I hate to disappoint you, but the entire song doesn't have anything special going on as far as the effects they are using. The entire song is played with a wah, a very, very detuned guitar, and probably a dimed out or nearly dimed out Mesa Triple Rectifier. The hollow effect that you hear is either from an envelope filter or the combination of the wah riff along with a phase effect, and likely a small stone chorus as well. Munki was known to use lots of choruses (chori?) so my bet's on that. The modulating effect could be a univibe as well; Korn is really into modulation :D.

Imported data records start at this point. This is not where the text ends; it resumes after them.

Lemma pipeline_runs_cons ev tr :
  pipeline_runs (ev :: tr)
  = ((if decide (ev = Printed FetchingChannelsAndStreams) then 1 else 0)
     + pipeline_runs tr)%nat.
Proof. unfold pipeline_runs. rewrite filter_cons. by case_decide. Qed.

Lemma pipeline_runs_inner tr : inner tr → pipeline_runs tr = 0%nat.
Proof.
  unfold inner, pipeline_runs. induction tr as [|ev tr IH]; [done|].
  rewrite elem_of_cons. intros Hno. rewrite filter_cons.
  destruct (decide (ev = Printed FetchingChannelsAndStreams)); naive_solver.
Qed.

(** [refresh_data] turns either end of the pipeline run into a printed line. *)
Lemma refresh_data_outcome pol w1 w2 st :
  refresh_data pol w1 w2 st
  = match fetch_channels pol w1 w2 st with
    | (Ok [], st') => (Ok tt, add_trace st' [Printed RefreshFoundNone])
    | (Ok (c :: cs), st') =>
        (Ok tt, add_trace st' [Printed (RefreshFetched (length (c :: cs)))])
    | (Raise e, st') => (Ok tt, add_trace st' [Printed (ErrorRefreshing e)])
    end.
Proof.
  unfold refresh_data, try_except, bind.
  by destruct (fetch_channels pol w1 w2 st) as [[[|c cs]|e] st'].
Qed.

Lemma refresh_data_runs pol w1 w2 st :
  ∃ st', refresh_data pol w1 w2 st = (Ok tt, st') ∧
    pipeline_runs (trace st') = S (pipeline_runs (trace st)).
Proof.
  rewrite refresh_data_outcome.
  destruct (fetch_channels_trace pol w1 w2 st) as (tr & Htr & Hin).
  destruct (fetch_channels pol w1 w2 st) as [[[|c cs]|e] st']; simpl in Htr;
    (eexists; split; [reflexivity|]); simpl; rewrite Htr;
    rewrite !pipeline_runs_app, !pipeline_runs_cons, (pipeline_runs_inner tr Hin);
    rewrite decide_True by done; rewrite decide_False by done;
    unfold pipeline_runs; simpl; lia.
Qed.

(** C8 (scheduled refresh).  [refresh_data] always returns normally; when
    the pipeline run inside it raises, the exception ends there as an "Error
    refreshing data" line; and the scheduler, run over any list of ticks,
    returns normally after one pipeline run per tick. *)
Theorem scheduled_refresh_never_raises pol :
  (∀ w1 w2 st, ∃ st', refresh_data pol w1 w2 st = (Ok tt, st')) ∧
  (∀ w1 w2 st e st1,
     fetch_channels pol w1 w2 st = (Raise e, st1) →
     refresh_data pol w1 w2 st
     = (Ok tt, add_trace st1 [Printed (ErrorRefreshing e)])) ∧
  (∀ ticks st, ∃ st',
     scheduler pol ticks st = (Ok tt, st') ∧
     pipeline_runs (trace st')
     = (pipeline_runs (trace st) + length ticks)%nat).
Proof.
  split_and!.
  - intros w1 w2 st.
    destruct (refresh_data_runs pol w1 w2 st) as (st' & Hrun & _). eauto.
  - intros w1 w2 st e st1 Hraise. by rewrite refresh_data_outcome, Hraise.
  - intros ticks. induction ticks as [|[w1 w2] ticks IH]; intros st; simpl.
    + exists st. split; [done|]. lia.
    + destruct (refresh_data_runs pol w1 w2 st) as (st1 & Hrun & Hcount).
      destruct (IH st1) as (st' & Hloop & Hcount').
      exists st'. unfold bind. rewrite Hrun. split; [done|]. lia.
Qed.

(** ** The cache invariant *)

Lemma fetch_with_cache_consistent url w st :
  in_range w →
  cache_consistent st → cache_consistent (fetch_with_cache url w st).2.
Proof.
  unfold in_range. intros Hw Hinv.
  destruct (fetch_with_cache_outcome url w st); simpl; try done; [|lia].
  intros k. simpl. destruct (decide (k = url)) as [->|Hne].
  - by rewrite !lookup_insert_eq.
  - rewrite !lookup_insert_ne by done. apply Hinv.
Qed.

Lemma cache_consistent_maps st st' :
  cache st' = cache st → cache_expiry st' = cache_expiry st →
  cache_consistent st → cache_consistent st'.
Proof. unfold cache_consistent. intros -> ->. done. Qed.

Lemma fetch_channels_consistent pol w1 w2 st :
  in_range w1 → in_range w2 →
  cache_consistent st → cache_consistent (fetch_channels pol w1 w2 st).2.
Proof.
  intros Hw1 Hw2 Hinv.
  assert (cache_consistent (add_trace st [Printed FetchingChannelsAndStreams]))
    as Hinv0 by done.
  destruct (fetch_channels_outcome pol w1 w2 st); inline_lets; simpl;
    repeat match goal with
    | H : fetch_with_cache ?url ?w ?s = (_, ?s'),
      Hw : in_range ?w, Hs : cache_consistent ?s |- _ =>
        let Hs' := fresh "Hinv" in
        pose proof (fetch_with_cache_consistent url w s Hw Hs) as Hs';
        rewrite H in Hs'; simpl in Hs'; clear H
    end; done.
Qed.

(** [refresh_data] leaves the state of its pipeline run, one line added. *)
Lemma refresh_data_state pol w1 w2 st :
  ∃ ev, (refresh_data pol w1 w2 st).2
        = add_trace (fetch_channels pol w1 w2 st).2 [ev].
Proof.
  rewrite refresh_data_outcome.
  destruct (fetch_channels pol w1 w2 st) as [[[|c cs]|e] st']; by eexists.
Qed.

Lemma initial_state_consistent : cache_consistent initial_state.
Proof. intros url. simpl. rewrite lookup_empty. by intros [? ?]. Qed.

Lemma reachable_in_range_consistent st :
  reachable_in_range st → cache_consistent st.
Proof.
  induction 1 as [|url w st Hw _ IH|pol w1 w2 st Hw1 Hw2 _ IH
                 |pol w1 w2 st Hw1 Hw2 _ IH].
  - apply initial_state_consistent.
  - by apply fetch_with_cache_consistent.
  - by apply fetch_channels_consistent.
  - destruct (refresh_data_state pol w1 w2 st) as [ev ->].
    by apply (fetch_channels_consistent pol w1 w2) in IH.
Qed.
Definition MatrixPosition : Type := nat * nat.

(** A small error monad for the accesses that are undefined out of range. *)
Definition bindOpt {A B : Type} (x : option A) (f : A -> option B)
  : option B :=
  match x with
  | Some a => f a
  | None => None
  end.

Notation "x <- c ;; k" := (bindOpt c (fun x => k))
  (at level 61, c at next level, right associativity).

(** ** Backtrace *)

Record ExpandoCell := mkExpandoCell {
  position : MatrixPosition;
  backtraceIndex : nat
}.

(** [SparseBoolMatrix]: the set of visited cells. *)
Definition VisitedCells := list MatrixPosition.

Definition visitedGet (cells : VisitedCells) (w j : nat) : bool :=
  existsb (fun c => Nat.eqb (fst c) w && Nat.eqb (snd c) j) cells.

Definition visitedSet (cells : VisitedCells) (w j : nat) : VisitedCells :=
  (w, j) :: cells.

(** The queues are vectors used as stacks: [emplace_back] pushes at the head
    of the list and [back]/[pop_back] take the head. *)
Record BacktraceState := mkBacktraceState {
  bt_currentDistance : Z;
  bt_visitedExpandos : list ExpandoCell;
  bt_currentDistanceQueue : list ExpandoCell;
  bt_currentDistancePlusOneQueue : list ExpandoCell;
  bt_visitedCells : VisitedCells
}.

Definition charMatches (sequence : list ascii) (g : AlignmentGraph)
  (w j : nat) : option bool :=
  c <- nth_error sequence (j - 1)%nat ;;
  gc <- nth_error (nodeSequences g) w ;;
  Some (Ascii.eqb c "N" || Ascii.eqb gc c).

(** The pushes made for one predecessor character [u] of the cell [(w, j)]. *)
Definition pushPredecessor (isMatch : bool) (u j bt : nat)
  (queues : list ExpandoCell * list ExpandoCell)
  : list ExpandoCell * list ExpandoCell :=
  let '(cur, plusOne) := queues in
  let plusOne := mkExpandoCell (u, j) bt :: plusOne in
  if isMatch
  then (mkExpandoCell (u, j - 1)%nat bt :: cur, plusOne)
  else (cur, mkExpandoCell (u, j - 1)%nat bt :: plusOne).

Fixpoint pushInNeighbors (g : AlignmentGraph) (isMatch : bool)
  (neighbors : list nat) (j bt : nat)
  (queues : list ExpandoCell * list ExpandoCell)
  : option (list ExpandoCell * list ExpandoCell) :=
  match neighbors with
  | [] => Some queues
  | neighbor :: rest =>
      e <- nth_error (nodeEnd g) neighbor ;;
      pushInNeighbors g isMatch rest j bt
        (pushPredecessor isMatch (e - 1)%nat j bt queues)
  end.

Inductive LoopResult (S : Type) :=
| Continue (s : S)
| Break (s : S).
Arguments Continue {S} s.
Arguments Break {S} s.

(** The part of an iteration of the [while (true)] loop of [backtraceInner]
    that follows [pop_back]: [current] has been taken from the queue. *)
Definition backtraceExpand (g : AlignmentGraph) (sequence : list ascii)
  (minScorePerWordSlice : list Z) (scoreAtEnd : Z) (currentDistance : Z)
  (visitedExpandos : list ExpandoCell) (visitedCells : VisitedCells)
  (current : ExpandoCell) (cdq plusOne : list ExpandoCell)
  : option (LoopResult BacktraceState) :=
  let w := fst (position current) in
  let j := snd (position current) in
  if Nat.eqb j 0
  then Some (Break (mkBacktraceState currentDistance
                      (visitedExpandos ++ [current])
                      cdq plusOne visitedCells))
  else
    let sliceIndex := Nat.div (j - 1) 64%nat in
    m <- nth_error minScorePerWordSlice sliceIndex ;;
    let maxDistanceHere := scoreAtEnd - m in
    if currentDistance >? maxDistanceHere
    then Some (Continue (mkBacktraceState currentDistance
                           visitedExpandos cdq plusOne visitedCells))
    else if visitedGet visitedCells w j
    then Some (Continue (mkBacktraceState currentDistance
                           visitedExpandos cdq plusOne visitedCells))
    else
      let visitedCells := visitedSet visitedCells w j in
      let visitedExpandos := visitedExpandos ++ [current] in
      nodeIndex <- nth_error (indexToNode g) w ;;
      let backtraceIndexToCurrent :=
        (List.length visitedExpandos - 1)%nat in
      let plusOne :=
        mkExpandoCell (w, j - 1)%nat backtraceIndexToCurrent :: plusOne in
      start <- nth_error (nodeStart g) nodeIndex ;;
      if Nat.eqb w start
      then
        neighbors <- nth_error (inNeighbors g) nodeIndex ;;
        match neighbors with
        | [] =>
            Some (Continue (mkBacktraceState currentDistance
                              visitedExpandos cdq plusOne visitedCells))
        | _ =>
            isMatch <- charMatches sequence g w j ;;
            queues <- pushInNeighbors g isMatch neighbors j
                        backtraceIndexToCurrent (cdq, plusOne) ;;
            Some (Continue (mkBacktraceState currentDistance
                              visitedExpandos (fst queues) (snd queues)
                              visitedCells))
        end
      else
        isMatch <- charMatches sequence g w j ;;
        let queues :=
          pushPredecessor isMatch (w - 1)%nat j backtraceIndexToCurrent
            (cdq, plusOne) in
        Some (Continue (mkBacktraceState currentDistance
                          visitedExpandos (fst queues) (snd queues)
                          visitedCells)).

(** One iteration of the loop: when the queue of the current distance is
    empty the two queues are swapped and the distance grows by one; [back] of
    an empty queue is undefined. *)
Definition backtraceIteration (g : AlignmentGraph) (sequence : list ascii)
  (minScorePerWordSlice : list Z) (scoreAtEnd : Z) (s : BacktraceState)
  : option (LoopResult BacktraceState) :=
  let '(currentDistance, cdq, plusOne) :=
    match bt_currentDistanceQueue s with
    | [] => (bt_currentDistance s + 1,
             bt_currentDistancePlusOneQueue s, [])
    | _ => (bt_currentDistance s, bt_currentDistanceQueue s,
            bt_currentDistancePlusOneQueue s)
    end in
  match cdq with
  | [] => None
  | current :: cdq =>
      backtraceExpand g sequence minScorePerWordSlice scoreAtEnd
        currentDistance (bt_visitedExpandos s) (bt_visitedCells s)
        current cdq plusOne
  end.

Fixpoint backtraceLoop (fuel : nat) (g : AlignmentGraph)
  (sequence : list ascii) (minScorePerWordSlice : list Z) (scoreAtEnd : Z)
  (s : BacktraceState) : option BacktraceState :=
  match fuel with
  | O => None
  | S fuel' =>
      r <- backtraceIteration g sequence minScorePerWordSlice scoreAtEnd s ;;
      match r with
      | Break s' => Some s'
      | Continue s' =>
          backtraceLoop fuel' g sequence minScorePerWordSlice scoreAtEnd s'
      end
  end.

(** The walk over the back pointers ([while (index > 0)]). *)
Fixpoint walkBackpointers (fuel : nat) (visitedExpandos : list ExpandoCell)
  (index : nat) (result : list MatrixPosition)
  : option (list MatrixPosition) :=
  match index with
  | O => Some result
  | _ =>
      match fuel with
      | O => None
      | S fuel' =>
          cell <- nth_error visitedExpandos index ;;
          walkBackpointers fuel' visitedExpandos (backtraceIndex cell)
            (result ++ [position cell])
      end
  end.

Definition backtraceInner (fuel : nat) (g : AlignmentGraph)
  (endPosition : MatrixPosition) (sequence : list ascii)
  (minScorePerWordSlice : list Z) : option (Z * list MatrixPosition) :=
  scoreAtEnd <- nth_error minScorePerWordSlice
                  (List.length minScorePerWordSlice - 1)%nat ;;
  s <- backtraceLoop fuel g sequence minScorePerWordSlice scoreAtEnd
         (mkBacktraceState 0 []
            [mkExpandoCell endPosition 0] [] []) ;;
  let index := (List.length (bt_visitedExpandos s) - 1)%nat in
  result <- walkBackpointers fuel (bt_visitedExpandos s) index [] ;;
  Some (bt_currentDistance s, result).

(** [backtrace] adds only an assertion. *)
Definition backtrace (fuel : nat) (g : AlignmentGraph)
  (endPosition : MatrixPosition) (sequence : list ascii)
  (minScorePerWordSlice : list Z) : option (Z * list MatrixPosition) :=
  backtraceInner fuel g endPosition sequence minScorePerWordSlice.

(** ** Node column calculator *)

(** [NodeSlice<WordSlice>]: the slices of the nodes of one column, by node
    index.  [addNode] makes a vector of default-constructed slices. *)
Definition NodeSlice := nat -> option (list WordSlice).

Definition emptyNodeSlice : NodeSlice := fun _ => None.

Definition defaultWordSlice : WordSlice := mkWordSlice AllZeros AllZeros 0 0.

Definition addNode (slices : NodeSlice) (node size : nat) : NodeSlice :=
  fun n => if Nat.eqb n node then Some (repeat defaultWordSlice size)
           else slices n.

Definition setNode (slices : NodeSlice) (node : nat) (v : list WordSlice)
  : NodeSlice :=
  fun n => if Nat.eqb n node then Some v else slices n.

(** [vec[index] = value]; nothing is modelled for a write out of range. *)
Fixpoint setNth {A : Type} (l : list A) (index : nat) (value : A) : list A :=
  match l, index with
  | [], _ => []
  | _ :: rest, O => value :: rest
  | x :: rest, S index' => x :: setNth rest index' value
  end.

Definition back {A : Type} (l : list A) : option A :=
  nth_error l (List.length l - 1)%nat.

Record NodeCalculationResult := mkNodeCalculationResult {
  minScore : Z;
  minScoreIndex : nat;
  cellsProcessed : nat
}.

Section NodeCalculator.

(** [std::numeric_limits<ScoreType>::max()]. *)
Variable ScoreMax : Z.

Variable graph : AlignmentGraph.

Definition getSourceSlice (nodeIndex : nat) (previousSlice : NodeSlice)
  : option WordSlice :=
  v <- previousSlice nodeIndex ;;
  s <- nth_error v 0 ;;
  Some (getSourceSliceFromScore (scoreEnd s)).

Fixpoint isSourceLoop (neighbors : list nat)
  (currentBand previousBand : Band) : bool :=
  match neighbors with
  | [] => true
  | neighbor :: rest =>
      if inBand currentBand neighbor then false
      else if inBand previousBand neighbor then false
      else isSourceLoop rest currentBand previousBand
  end.

Definition isSource (nodeIndex : nat) (currentBand previousBand : Band)
  : option bool :=
  neighbors <- nth_error (inNeighbors graph) nodeIndex ;;
  Some (isSourceLoop neighbors currentBand previousBand).

Definition getEq (BA BT BC BG : Z) (w : nat) : option Z :=
  c <- nth_error (nodeSequences graph) w ;;
  Some (if Ascii.eqb c "A" then BA
        else if Ascii.eqb c "T" then BT
        else if Ascii.eqb c "C" then BC
        else if Ascii.eqb c "G" then BG
        else 0).

(** Loop state of [getNodeStartSlice]. *)
Record StartSliceState := mkStartSliceState {
  ss_previous : WordSlice;
  ss_previousUp : WordSlice;
  ss_foundOne : bool;
  ss_foundOneUp : bool
}.
Lemma sorted_insert (ls ls' : list string) (p : string) :
  ls' ≡ₚ p :: ls →
  ∃ l1 l2, sorted ls' = l1 ++ p :: l2 ∧ sorted ls = l1 ++ l2.
Proof.
  intros Hp.
  assert (sorted ls' ≡ₚ p :: ls) as Hs by (unfold sorted; by rewrite merge_sort_Permutation).
  assert (p ∈ sorted ls') as Hin by (rewrite Hs; left).
  destruct (list_elem_of_split _ _ Hin) as (l1 & l2 & Heq).
  exists l1, l2. split; [done|].
  assert (StronglySorted String.le (sorted ls')) as Hsorted
    by (apply StronglySorted_merge_sort; apply _).
  rewrite Heq in Hs, Hsorted.
  apply (StronglySorted_unique String.le).
  - apply StronglySorted_merge_sort; apply _.
  - apply StronglySorted_app in Hsorted as (H12 & H1 & H2).
    apply StronglySorted_cons in H2 as [_ H2].
    apply StronglySorted_app. split; [|done].
    intros x1 x2 Hx1 Hx2. apply H12; [done | by right].
  - unfold sorted. rewrite merge_sort_Permutation.
    rewrite <- Permutation_middle in Hs. symmetry.
    by apply Permutation_cons_inv in Hs.
Qed.

(** Adding to the run directory a [.json] file other than [prompts.json]
    whose key, as the script computes it (the base name with every [.json]
    removed), is none of the composite keys of the metadata leaves the run
    unchanged: the summary and the chart values are the same. *)
Theorem unrelated_file_ignored (run_dir : string) (fs : gmap string file)
    (ls ls' : list string) (h : bool) (w : writer) (p : string) (f : file) :
  glob_listing run_dir fs ls →
  glob_listing run_dir (<[p := f]> fs) ls' →
  fs !! p = None →
  glob_matches run_dir p = true →
  p ≠ meta_path run_dir →
  (∀ meta, load_meta run_dir fs = Ok meta → result_name p ∉ trial_keys meta) →
  main run_dir (<[p := f]> fs) ls' h w = main run_dir fs ls h w.
Proof.
  intros (_ & Hnd & Hls) (_ & Hnd' & Hls') Hnew Hglob Hmeta Hkey.
  assert (p ∉ ls) as Hp.
  { intros [Hsome _]%Hls. rewrite Hnew in Hsome. by apply is_Some_None in Hsome. }
  assert (ls' ≡ₚ p :: ls) as Hperm.
  { apply NoDup_Permutation; [done | by apply NoDup_cons|].
    intros x. rewrite Hls', elem_of_cons, Hls, lookup_insert_is_Some.
    split.
    - intros [[->|[? ?]] ?]; auto.
    - intros [->|[? ?]]; [auto|]. split; [|done].
      destruct (decide (p = x)); auto. }
  destruct (sorted_insert ls ls' p Hperm) as (l1 & l2 & Hs' & Hs).
  assert (∀ x, x ∈ l1 ++ l2 → loaded (<[p := f]> fs) x = loaded fs x) as Hload.
  { intros x Hx. unfold loaded, fs_json. rewrite lookup_insert_ne; [done|].
    intros ->. apply Hp. apply elem_of_sorted. by rewrite Hs. }
  apply main_ext.
  - unfold fs_json. by rewrite lookup_insert_ne.
  - intros meta key Hm Hk. rewrite Hs', Hs, !foldl_app. cbn [foldl].
    rewrite (foldl_store_ext fs (<[p := f]> fs) l1)
      by (intros x Hx; apply Hload, elem_of_app; by left).
    rewrite (foldl_store_ext fs (<[p := f]> fs) l2)
      by (intros x Hx; apply Hload, elem_of_app; by right).
    apply store_lookup_congr, store_skip.
    intros Heq. apply (Hkey meta Hm). by rewrite Heq.
  - intros key. unfold fs_read. rewrite lookup_insert_ne; [done|].
    intros ->. by rewrite txt_not_glob in Hglob.
Qed.

Lemma unrelated_listing :
  glob_listing "run" (<["run/notes.json" := text_file "notes"]> example_fs)
    ("run/notes.json" :: example_ls).
Proof.
  split; [done|].
  split; [apply (bool_decide_unpack (NoDup ("run/notes.json" :: example_ls))); by vm_compute|].
  intros p. unfold example_ls, example_fs. split.
  - intros Hp. repeat (apply elem_of_cons in Hp as [->|Hp]); [done..|].
    by apply elem_of_nil in Hp.
  - intros [Hp Hg]. repeat apply lookup_insert_is_Some in Hp as [<-|[? Hp]];
      [set_solver..| |].
    + done.
    + by apply is_Some_None in Hp.
Qed.

Lemma unrelated_file_ignored_witness :
  main "run" (<["run/notes.json" := text_file "notes"]> example_fs)
    ("run/notes.json" :: example_ls) true writes_all
  = main "run" example_fs example_ls true writes_all.
Proof.
  apply unrelated_file_ignored.
  - apply example_listing.
  - apply unrelated_listing.
  - reflexivity.
  - reflexivity.
  - by vm_compute.
  - intros meta. rewrite example_load_meta. intros [= <-].
    apply (bool_decide_unpack _). by vm_compute.
Defined.

(** ** Chart values *)

Lemma collect_metric_eq (d : value) (m : metric_lists) (mt : metric) :
  collect_metric d m mt
  = Ok match to_option (metric_value mt d) with
       | Some v => append_metric mt v m
       | None => m
       end.
Proof. unfold collect_metric. by destruct (metric_value mt d). Qed.

Lemma collect_trial_lists (results : gmap string value) (model : value)
    (idx : nat) (label : value) (mode : string) (m : metric_lists) :
  ∃ m',
    collect_trial results model idx label mode m = Ok m'
    ∧ ∀ mt, metric_list mt m'
            = metric_list mt m
                ++ option_list (to_option
                     (metric_value mt (trial results model mode (idx, label)))).
Proof.
  unfold collect_trial, trial. cbn [fst snd for_each].
  set (d := results_get results _).
  rewrite !collect_metric_eq. cbn [bind]. rewrite !collect_metric_eq. cbn [bind].
  rewrite !collect_metric_eq. cbn [bind]. rewrite !collect_metric_eq.
  eexists. split; [done|].
  intros mt. destruct mt;
    destruct (to_option (metric_value Cost d)), (to_option (metric_value Time d)),
      (to_option (metric_value Turns d)), (to_option (metric_value Tokens d));
    cbn [metric_list append_metric cost time turns tokens option_list];
    by rewrite ?app_nil_r.
Qed.

Lemma collect_entries_lists (results : gmap string value) (model : value)
    (entries : list (nat * value)) (mm : model_metrics) :
  ∃ mm',
    for_each entries (collect_prompt results model) mm = Ok mm'
    ∧ ∀ mt,
        metric_list mt (with_mcp mm')
        = metric_list mt (with_mcp mm)
            ++ omap (λ entry, to_option
                       (metric_value mt (trial results model "with-mcp" entry)))
                 entries
        ∧ metric_list mt (without_mcp mm')
          = metric_list mt (without_mcp mm)
              ++ omap (λ entry, to_option
                         (metric_value mt (trial results model "without-mcp" entry)))
                   entries.
Proof.
  revert mm. induction entries as [|[idx label] entries IH]; intros mm.
  - exists mm. split; [done|]. intros mt. by rewrite !app_nil_r.
  - cbn [for_each collect_prompt].
    destruct (collect_trial_lists results model idx label "with-mcp" (with_mcp mm))
      as (w & -> & Hw).
    destruct (collect_trial_lists results model idx label "without-mcp" (without_mcp mm))
      as (wo & -> & Hwo).
    cbn [bind]. destruct (IH (ModelMetrics w wo)) as (mm' & -> & Hmm').
    exists mm'. split; [done|]. intros mt.
    destruct (Hmm' mt) as [-> ->]. cbn [with_mcp without_mcp].
    rewrite Hw, Hwo, <- !app_assoc. cbn [omap list_omap].
    split; f_equal; by destruct (to_option _).
Qed.

Lemma collect_model_lists (results : gmap string value) (labels : list value)
    (model : value) :
  ∃ mm,
    collect_model results labels model = Ok mm
    ∧ ∀ mt,
        metric_list mt (with_mcp mm)
        = metric_values results labels model "with-mcp" mt
        ∧ metric_list mt (without_mcp mm)
          = metric_values results labels model "without-mcp" mt.
Proof.
  destruct (collect_entries_lists results model (enumerate labels)
              (ModelMetrics empty_lists empty_lists)) as (mm & H & Hmm).
  exists mm. split; [done|]. intros mt. destruct (Hmm mt) as [-> ->].
  by destruct mt.
Qed.

Lemma map_exc_map {A B C : Type} (f : B → exc C) (g : A → B) (l : list A) :
  map_exc f (map g l) = map_exc (λ x, f (g x)) l.
Proof. induction l as [|x l IH]; simpl; [done | by rewrite IH]. Qed.
Lemma pendingGenerators_in_creation_order_witness :
  result (pendingGenerators (run deref_eq (other ++ shared) new)) = [gB; gA]
  ∧ result (pendingGenerators (run deref_eq (other ++ shared) new))
    = generator <$> filter (λ e, data e = None) (run deref_eq (other ++ shared) new).
Proof.
  split; [reflexivity|].
  exact (pendingGenerators_in_creation_order deref_eq deref_eq_equivalence
           (other ++ shared)).
Defined.

Lemma pending_iff_entry_without_data_witness :
  gB ∈ result (pendingGenerators (run deref_eq mixed new))
  ∧ result (contains deref_eq gB (run deref_eq mixed new)) = true
  ∧ result (getData deref_eq gB (run deref_eq mixed new)) = None.
Proof.
  assert (gB ∈ result (pendingGenerators (run deref_eq mixed new))) as Hp.
  { vm_compute. left. }
  split; [exact Hp|].
  exact (proj1 (pending_iff_entry_without_data deref_eq deref_eq_equivalence mixed gB) Hp).
Defined.

Lemma pendingGenerators_after_requestData_witness :
  deref_eq gB gB = true
  ∧ result (requestData deref_eq gB 1 (run deref_eq shared new)) = true
  ∧ result (pendingGenerators (state (requestData deref_eq gB 1 (run deref_eq shared new))))
    = [gA; gB]
  ∧ result (pendingGenerators (state (requestData deref_eq gB 1 (run deref_eq shared new))))
    = if result (requestData deref_eq gB 1 (run deref_eq shared new))
      then result (pendingGenerators (run deref_eq shared new)) ++ [gB]
      else result (pendingGenerators (run deref_eq shared new)).
Proof.
  split; [reflexivity|]. split; [reflexivity|]. split; [reflexivity|].
  exact (pendingGenerators_after_requestData deref_eq gB 1 (run deref_eq shared new)
           eq_refl).
Defined.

I was able to get a similar sound using my Analogman Bi-Chorus, Vox Wah, a deeply detuned Les Paul, and my amplifier dimed as far as it can go. I could also add the subtle warble you hear during the times you mentioned with my Jetter-vibe, but I liked the chorus sound better. My amplifiers stock distortion wasn't really enough to saturate the tone, so I had to boost it with my RockBox Boiling Point, which was really the only overdrive I own capable of heavy overdrive settings. I imagine if I had something more than a medium gain Orange I likely wouldn't need the overdrive in the chain at all. Note that in some cases with really low tunings, it's necessary to dial back very high gain amplifiers else the whole mix sounds like a bloody mess.
And there you have it.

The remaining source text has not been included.